Miller was often in the public eye, particularly during the late 1940s, 1950s, and early 1960s. During this time, he received a Pulitzer Prize for Drama, testified before the House Un-American Activities Committee, and married Marilyn Monroe. In 1980, he received the St. Louis Literary Award from the Saint Louis University Library Associates. He received the Praemium Imperiale prize in 2001, the Prince of Asturias Award in 2002, and the Jerusalem Prize in 2003, and the Dorothy and Lillian Gish Prize in 1999.

In 1940, Miller married Mary Grace Slattery. The couple had two children, Jane (born September 7, 1944) and Robert (May 31, 1947 – March 6, 2022). Miller was exempted from military service during World War II because of a high school football injury to his left kneecap. In 1944 Miller's first play was produced: The Man Who Had All the Luck won the Theatre Guild's National Award. The play closed after four performances with disastrous reviews.

In 1947, Miller's play All My Sons, the writing of which had commenced in 1941, was a success on Broadway (earning him his first Tony Award, for Best Author), and his reputation as a playwright was established. Years later, in a 1994 interview with Ron Rifkin, Miller said that most contemporary critics regarded All My Sons as "a very depressing play in a time of great optimism" and that positive reviews from Brooks Atkinson of The New York Times had saved it from failure.

In 1948, Miller built a small studio in Roxbury, Connecticut. There, in less than a day, he wrote Act I of Death of a Salesman. Within six weeks, he completed the rest of the play, one of the classics of world theater.
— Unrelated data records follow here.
(** *** Plain objects used as dictionaries

    [_hiddenStacks] and [_titles] are created by [{}] and read and written
    with [obj[key]].  Such an object inherits from [Object.prototype]. *)

(** The string-keyed members of [Object.prototype]. *)
Definition Object_prototype : list string :=
  ["constructor"; "hasOwnProperty"; "isPrototypeOf"; "propertyIsEnumerable";
   "toLocaleString"; "toString"; "valueOf"; "__proto__"; "__defineGetter__";
   "__defineSetter__"; "__lookupGetter__"; "__lookupSetter__"].

(** [key in Object.prototype]. *)
Definition inherited (key : string) : bool :=
  bool_decide (key ∈ Object_prototype).

(** Truthiness of [obj[key]] for an object whose assigned values are
    booleans: ['__proto__'] reads as the prototype object, an own property
    as its value, an inherited member as a function, anything else as
    [undefined]. *)
Definition flag_read (obj : gmap string bool) (key : string) : bool :=
  if decide (key = "__proto__") then true
  else match obj !! key with
       | Some b => b
       | None => inherited key
       end.

(** [obj[key] = b] for a boolean [b]: the setter of ['__proto__'] ignores a
    value that is not an object; every other key becomes an own property. *)
Definition flag_assign (obj : gmap string bool) (key : string) (b : bool)
  : gmap string bool :=
  if decide (key = "__proto__") then obj else <[key := b]> obj.

(** ** Exceptions *)

Inductive JsError : Type :=
  | TypeError.

Inductive result (A : Type) : Type :=
  | Ok (a : A)
  | Throw (e : JsError).
Arguments Ok {A} a.
Arguments Throw {A} e.

#[global] Instance result_ret : MRet result := λ A a, Ok a.
#[global] Instance result_bind : MBind result := λ A B f m,
  match m with
  | Ok a => f a
  | Throw e => Throw e
  end.

(** [l.forEach((a, i) => ...)] threading a state that the callback mutates. *)
Fixpoint forEach_from {A St : Type} (f : A → nat → St → result St)
    (i : nat) (l : list A) (s : St) : result St :=
  match l with
  | [] => Ok s
  | a :: l' => s' ← f a i s; forEach_from f (S i) l' s'
  end.

Definition forEach {A St : Type} (f : A → nat → St → result St)
    (l : list A) (s : St) : result St :=
  forEach_from f 0%nat l s.

(** [l.map((a, i) => ...)] with a callback that may raise. *)
Fixpoint map_from {A B : Type} (f : A → nat → result B)
    (i : nat) (l : list A) : result (list B) :=
  match l with
  | [] => Ok []
  | a :: l' => b ← f a i; bs ← map_from f (S i) l'; Ok (b :: bs)
  end.

Definition map_result {A B : Type} (f : A → nat → result B)
    (l : list A) : result (list B) :=
  map_from f 0%nat l.

(** Objects that carry a [name] property. *)
Class Named (A : Type) := name : A → string.

(** ** d3 and dc utilities imported by the mixin *)

Module d3.

(** A column of the stack input: an object with property [x] and one
    property per layer name. *)
Abbreviation column := (gmap string Z).
Abbreviation series := (list (number * number)).

(** Modelled from the spec: [d3-shape] (import at line 1) is not under
    src/.  The default value accessor of a stack generator reads the
    property named by the key and converts it to a number ([+d[key]]);
    a missing property gives [NaN]. *)
Definition value (d : column) (key : string) : number :=
  match d !! key with
  | Some z => Num z
  | None => NaN
  end.

(** Modelled from the spec: the default offset of [d3-shape]'s stack
    generator, which is not under src/.  Each series starts where the one
    before it ends (section 4.3, step 3: the baseline of a layer is the
    sum of the layers preceding it, and [y1 = y0 + y]). *)
Definition offsetNone_step (s0 s1 : series) : series :=
  zip_with (λ p0 p1,
    let base := if isNaN p0.2 then p0.1 else p0.2 in
    (base, num_add p1.2 base)) s0 s1.

(** The loop of the default offset over the series that follow [s0]. *)
Fixpoint offsetNone_from (s0 : series) (rest : list series) : list series :=
  match rest with
  | [] => []
  | s1 :: rest' =>
      let s1' := offsetNone_step s0 s1 in
      s1' :: offsetNone_from s1' rest'
  end.

(** The default offset: the first series is left as it is. *)
Definition offsetNone (sz : list series) : list series :=
  match sz with
  | [] => []
  | s0 :: rest => s0 :: offsetNone_from s0 rest
  end.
Death of a Salesman premiered on Broadway on February 10, 1949, at the Morosco Theatre, directed by Elia Kazan and starring Lee J. Cobb as Willy Loman, Mildred Dunnock as Linda, Arthur Kennedy as Biff, and Cameron Mitchell as Happy. The play was commercially successful and critically acclaimed, winning a Tony Award for Best Author, the New York Drama Circle Critics' Award, and the Pulitzer Prize for Drama. It was the first play to win all three of these major awards. The play was performed 742 times.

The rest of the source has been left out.